Alice, still white-faced, regained some of her old exasperation. "But that's just because-"
He punched her.
He actually punched her. He hadn't meant to, but the haughty harmonics in that voice drove him insane.
She was knocked out instantly, but – Alice being Alice – her pretty nose didn't break. Still, there was a satisfying clunk when her head hit the floor. He clung to that as one tiny shred of comfort.
Oh, damnit, damnit, damnit! He had wanted to tell her how much he hated her – what he was going to do to her. How was it that she always managed to escape any kind of inconvenience? How was it that she always managed to make him feel like an idiot?
He shook open the folded sheet of paper, wondering if she had turned the tables on him. Maybe it was one last letter from Ellini, saying all the things that he dreaded she'd been thinking about him in her last moments on earth.
But it was some kind of form. He saw his own signature at the bottom, and then dragged his eyes up, forcing himself to read the thing from the beginning.
I, Jack Cade, being of sound mind and body, and fully apprised of the probable consequences, do hereby give my consent for my memories to be temporarily suppressed until such a time as my doctors see fit to restore them...
It read like a will – or some kind of magical contract – and the sheer banality of the prose made him giggle.
It was fitting that he'd pictured Alice in the last circle of hell – the control room – because he couldn't imagine a better devil, and here she was presenting him with evidence that he'd sold his soul to her.
There was a movement behind him, and he whirled round, still giggling, expecting to see a furious, rampaging Sam bearing down on him.
But it was Manda. She must have been in the room all the time, perhaps crouching in the shadows, awaiting her moment to knock him out. Since she had a bottle in her hand and was frozen in the act of raising it over his head, this seemed like a plausible guess.
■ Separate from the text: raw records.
(** * EINSim post-processing scripts: a shallow embedding and its properties

    The development follows the Python sources of the repository:

    - [script/utils/utils.py]  (module [Utils] below): the line parser with
      named metadata keys, the run identity, [combine_observation],
      [combine_runs], [get_output_string] and the streaming reducer
      [parse_files_incremental];
    - [script/utils.py]        (module [Legacy]): the positional line parser,
      [parse_all_files] and the older [parse_files_incremental];
    - [script/ein/ein.py]      (module [Ein]): the likelihood [callback] and its
      bounded set of best models.

    Python values are embedded as follows.  Integers are [Z], text is
    [string] (one [ascii] per character), a dictionary keyed by integers or
    by text is a [gmap], an exception is a constructor of [exn] and a
    function that may raise returns a [res].  A name that is read while it
    is not bound is the exception Python raises for it, so that a function is
    translated statement by statement, including the statements that fail.
    Text written to standard output is not part of the model, except for
    the per-file warning of the streaming reducer.  A quotient of two
    integers computed in floating point is kept as the exact rational that
    Python rounds.

    Text is ASCII text, one [ascii] per character: [PyStr.int] reads the
    ASCII digits, signs and white space that [int] accepts and refuses every
    other character (the digits and spaces of other scripts, which [int]
    accepts in decoded text, are outside the model).  CPython 3.11 limits
    the text of an integer to 4300 digits.  In [get_output_string] of
    [script/utils/utils.py], which writes the combined counters, the limit
    is part of the translation ([PyStr.str]).  Elsewhere the translation
    uses the decimal text [PyStr.str_int], which is what [str] returns for
    an integer within the limit; a statement that says [combine_runs]
    builds the identities of a record assumes that the integers of the
    metadata are within the limit ([LimitSpec.identity_within_limit]). *)

From Stdlib Require Import ZArith QArith String Ascii List Lia Sorted.
From Stdlib Require Import DecimalString DecimalZ DecimalFacts DecimalPos.
From stdpp Require Import gmap strings list fin_maps.

Local Open Scope string_scope.
Local Open Scope Z_scope.

(** ** Exceptions and results *)

Inductive exn : Type :=
| AssertionError (msg : string)
| NameError (name : string)
| UnboundLocalError (name : string)
| TypeError
| ValueError
| KeyError
| IndexError
| ZeroDivisionError
| OverflowError
| JSONDecodeError
| KeyboardInterrupt.

Inductive res (A : Type) : Type :=
| Ok (a : A)
| Raise (e : exn).
Arguments Ok {A} a.
Arguments Raise {A} e.

Definition bind {A B : Type} (m : res A) (k : A -> res B) : res B :=
  match m with
  | Ok a => k a
  | Raise e => Raise e
  end.

Notation "x <- m ;; k" := (bind m (fun x => k))
  (at level 100, m at next level, right associativity).
Notation "m ;;; k" := (bind m (fun _ => k))
  (at level 100, right associativity).

(** [assert cond, msg] *)
Definition py_assert (cond : bool) (msg : string) : res unit :=
  if cond then Ok tt else Raise (AssertionError msg).

(** Iteration of a loop body that may raise, in list order. *)
Fixpoint foldM {A S : Type} (body : S -> A -> res S) (s : S) (l : list A) : res S :=
  match l with
  | [] => Ok s
  | a :: l' => s' <- body s a ;; foldM body s' l'
  end.

Fixpoint mapM {A B : Type} (f : A -> res B) (l : list A) : res (list B) :=
  match l with
  | [] => Ok []
  | a :: l' => b <- f a ;; bs <- mapM f l' ;; Ok (b :: bs)
  end.

Definition is_ok {A : Type} (m : res A) : bool :=
  match m with Ok _ => true | Raise _ => false end.

Definition some {A : Type} (m : res A) : res (option A) :=
  a <- m ;; Ok (Some a).

(** ** Python text operations *)

Module PyStr.

(** [s[:n]] and [s[n:]] for a non-negative literal [n]. *)
Fixpoint take (n : nat) (s : string) : string :=
  match n, s with
  | S n', String c s' => String c (take n' s')
  | _, _ => ""
  end.

Fixpoint drop (n : nat) (s : string) : string :=
  match n, s with
  | S n', String _ s' => drop n' s'
  | _, _ => s
  end.

(** [s[:-1]] *)
Fixpoint drop_last (s : string) : string :=
  match s with
  | String c (String _ _ as s') => String c (drop_last s')
  | _ => ""
  end.

(** [s.startswith(p)] *)
Fixpoint startswith (p s : string) : bool :=
  match p, s with
  | "", _ => true
  | String a p', String b s' => Ascii.eqb a b && startswith p' s'
  | _, _ => false
  end.

(** [p in s] for text [p] *)
Fixpoint contains (p s : string) : bool :=
  startswith p s ||
  match s with
  | "" => false
  | String _ s' => contains p s'
  end.

(** [c in s] for a one-character text [c] *)
Fixpoint has_char (c : ascii) (s : string) : bool :=
  match s with
  | "" => false
  | String a s' => Ascii.eqb a c || has_char c s'
  end.

(** [s.split(sep)] for a one-character separator: every occurrence splits,
    empty pieces are kept, the result is never empty. *)
Fixpoint split (sep : ascii) (s : string) : list string :=
  match s with
  | "" => [""]
  | String c s' =>
      if Ascii.eqb c sep then "" :: split sep s'
      else match split sep s' with
           | p :: ps => String c p :: ps
           | [] => [String c ""]
           end
  end.

(** [s.split(sep, 1)]: only the first occurrence splits. *)
Fixpoint split1 (sep : ascii) (s : string) : list string :=
  match s with
  | "" => [""]
  | String c s' =>
      if Ascii.eqb c sep then [""; s']
      else match split1 sep s' with
           | p :: ps => String c p :: ps
           | [] => [String c ""]
           end
  end.

(** [sep.join(l)] *)
Fixpoint join (sep : string) (l : list string) : string :=
  match l with
  | [] => ""
  | [s] => s
  | s :: l' => s ++ sep ++ join sep l'
  end.

(** The characters [str.isspace] accepts below 128: tab, line feed, vertical
    tab, form feed, carriage return, the four separators 28..31 and space. *)
Definition isspace (c : ascii) : bool :=
  let n := nat_of_ascii c in
  ((9 <=? n)%nat && (n <=? 13)%nat) || ((28 <=? n)%nat && (n <=? 32)%nat).

Fixpoint lstrip (s : string) : string :=
  match s with
  | String c s' => if isspace c then lstrip s' else s
  | "" => ""
  end.

Definition rstrip (s : string) : string := String.rev (lstrip (String.rev s)).

(** [s.strip()] *)
Definition strip (s : string) : string := rstrip (lstrip s).

(** The decimal text of an integer: what [str(z)] returns when it returns. *)
Definition str_int (z : Z) : string := NilZero.string_of_int (Z.to_int z).

(** CPython, since 3.11, by default refuses to convert an integer of more
    than 4300 decimal digits to text ([sys.get_int_max_str_digits()]; the
    sign does not count): [str(z)] then raises [ValueError]. *)
Definition max_str_digits : Z := 4300.

Definition within_limit (z : Z) : bool := Z.abs z <? 10 ^ max_str_digits.

(** [str(z)] for an integer, under that setting. *)
Definition str (z : Z) : res string :=
  if within_limit z then Ok (str_int z) else Raise ValueError.

Definition isdigit (c : ascii) : bool :=
  let n := nat_of_ascii c in (48 <=? n)%nat && (n <=? 57)%nat.

(** The digits of an integer literal: a non-empty run of decimal digits in
    which single underscores may separate digits.  [prev] tells whether the
    previous character was a digit. *)
Fixpoint digits_ok (prev : bool) (s : string) : bool :=
  match s with
  | "" => prev
  | String c s' =>
      if isdigit c then digits_ok true s'
      else if Ascii.eqb c "_" then prev && digits_ok false s'
      else false
  end.

Fixpoint remove_underscores (s : string) : string :=
  match s with
  | "" => ""
  | String c s' =>
      if Ascii.eqb c "_" then remove_underscores s' else String c (remove_underscores s')
  end.

Definition int_digits (s : string) : res Z :=
  if digits_ok false s then
    match NilEmpty.uint_of_string (remove_underscores s) with
    | Some u => Ok (Z.of_uint u)
    | None => Raise ValueError
    end
  else Raise ValueError.

(** The white space [int] skips around a number: tab, line feed, vertical
    tab, form feed, carriage return and space.  The separators 28..31, which
    [str.strip] removes, are not among them. *)
Definition isspace_int (c : ascii) : bool :=
  let n := nat_of_ascii c in
  ((9 <=? n)%nat && (n <=? 13)%nat) || (n =? 32)%nat.

Fixpoint lstrip_int (s : string) : string :=
  match s with
  | String c s' => if isspace_int c then lstrip_int s' else s
  | "" => ""
  end.

Definition strip_int (s : string) : string :=
  String.rev (lstrip_int (String.rev (lstrip_int s))).

(** [int(s)] in base ten: surrounding white space, an optional sign, digits.
    The number may have any length: the limit of [max_str_digits] digits,
    which CPython 3.11 also applies to the text [int] reads, is not part of
    this definition. *)
Definition int (s : string) : res Z :=
  match strip_int s with
  | String "+" ds => int_digits ds
  | String "-" ds => z <- int_digits ds ;; Ok (- z)
  | ds => int_digits ds
  end.

End PyStr.

(** A metadata value that is either an integer or text: the text fields of a
    run hold the integer [-1] when the key is absent from the line. *)
Inductive pyval : Type :=
| VInt (z : Z)
| VStr (s : string).

Global Instance pyval_eq_dec : EqDecision pyval.
Proof. solve_decision. Defined.

(** [str(v)] *)
Definition py_str (v : pyval) : string :=
  match v with
  | VInt z => PyStr.str_int z
  | VStr s => s
  end.

(** [a + b] on these values: integers add, texts concatenate, a text and an
    integer raise [TypeError]. *)
Definition py_add (a b : pyval) : res pyval :=
  match a, b with
  | VInt x, VInt y => Ok (VInt (x + y))
  | VStr s, VStr t => Ok (VStr (s ++ t))
  | _, _ => Raise TypeError
  end.

(** [x in l] for a list of texts *)
Definition str_in (x : string) (l : list string) : bool :=
  existsb (String.eqb x) l.

(** ** Histograms of the number of errors per burst

    The loop that folds the triples [n_errs:re_count:ue_count] into the raw,
    repair-event and uncorrectable-event histograms, and the two rates
    computed from them, are written with the same text in
    [parse_einsim_output_line] and [combine_observation] of
    [script/utils/utils.py] and in [parse_all_files] and
    [parse_files_incremental] of [script/utils.py].  The text reads the names
    [bcl], [bl] and [ps]; what reading them gives depends on the function the
    text stands in, so the embedding takes the outcome of each read as an
    argument. *)

Module Hist.

Record hists : Type := mk_hists {
  raw_histogram : gmap Z (Z * Z);
  re_histogram : gmap Z Z;
  ue_histogram : gmap Z Z
}.

Definition empty : hists := mk_hists ∅ ∅ ∅.

(** [if n not in h: h[n] = [0, 0]] then [h[n][0] += re; h[n][1] += ue] *)
Definition add_raw (h : gmap Z (Z * Z)) (n re ue : Z) : gmap Z (Z * Z) :=
  let cur := default (0, 0) (h !! n) in
  <[n := (fst cur + re, snd cur + ue)]> h.

(** [if n not in h: h[n] = 0] then [h[n] += c] *)
Definition add_count (h : gmap Z Z) (n c : Z) : gmap Z Z :=
  <[n := default 0 (h !! n) + c]> h.

Definition msg_bcl : string :=
  "Cannot have more errors in a burst_codeword than there are bits".
Definition msg_bl : string :=
  "Cannot have more errors in a burst than there are bits".

(** The body of [for n_errs, re_count, ue_count in ...]. *)
Definition accumulate (bcl bl : res Z) (h : hists) (t : Z * Z * Z) : res hists :=
  let n_errs := fst (fst t) in
  let re_count := snd (fst t) in
  let ue_count := snd t in
  let raw := add_raw (raw_histogram h) n_errs re_count ue_count in
  re <- (if 0 <? re_count then
           b <- bcl ;;
           py_assert (n_errs <=? b) msg_bcl ;;;
           Ok (add_count (re_histogram h) n_errs re_count)
         else Ok (re_histogram h)) ;;
  ue <- (if 0 <? ue_count then
           b <- bl ;;
           py_assert (n_errs <=? b) msg_bl ;;;
           Ok (add_count (ue_histogram h) n_errs ue_count)
         else Ok (ue_histogram h)) ;;
  Ok (mk_hists raw re ue).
He wanted to grin, and slap her on the back, and say, 'Manda, what are you doing in the ninth level of hell? Was there not enough weeping and gnashing of teeth?' But she wouldn't freeze for long. Manda wasn't easily disconcerted.
And he was going to take a step back when some competing instinct got tangled up in his mind and rooted him to the spot.
Someone Ellini trusted, who wasn't a man.
And she had been so alone in Oxford, hemmed in on all sides by policemen and bitches and men who'd been slavering over her as though she was dinner. Who could she have turned to but Manda? Who could she have trusted but Manda?
But he'd been hesitating too long, and she was frightened. She was huffing and puffing so hard that the veil over her face was in danger of being sucked down her throat. There was no more time to get out of the way of the bottle. Maybe he even leaned towards it, as though he was impatient for the lights to go out on this horrible night.
He didn't even hear the glass break.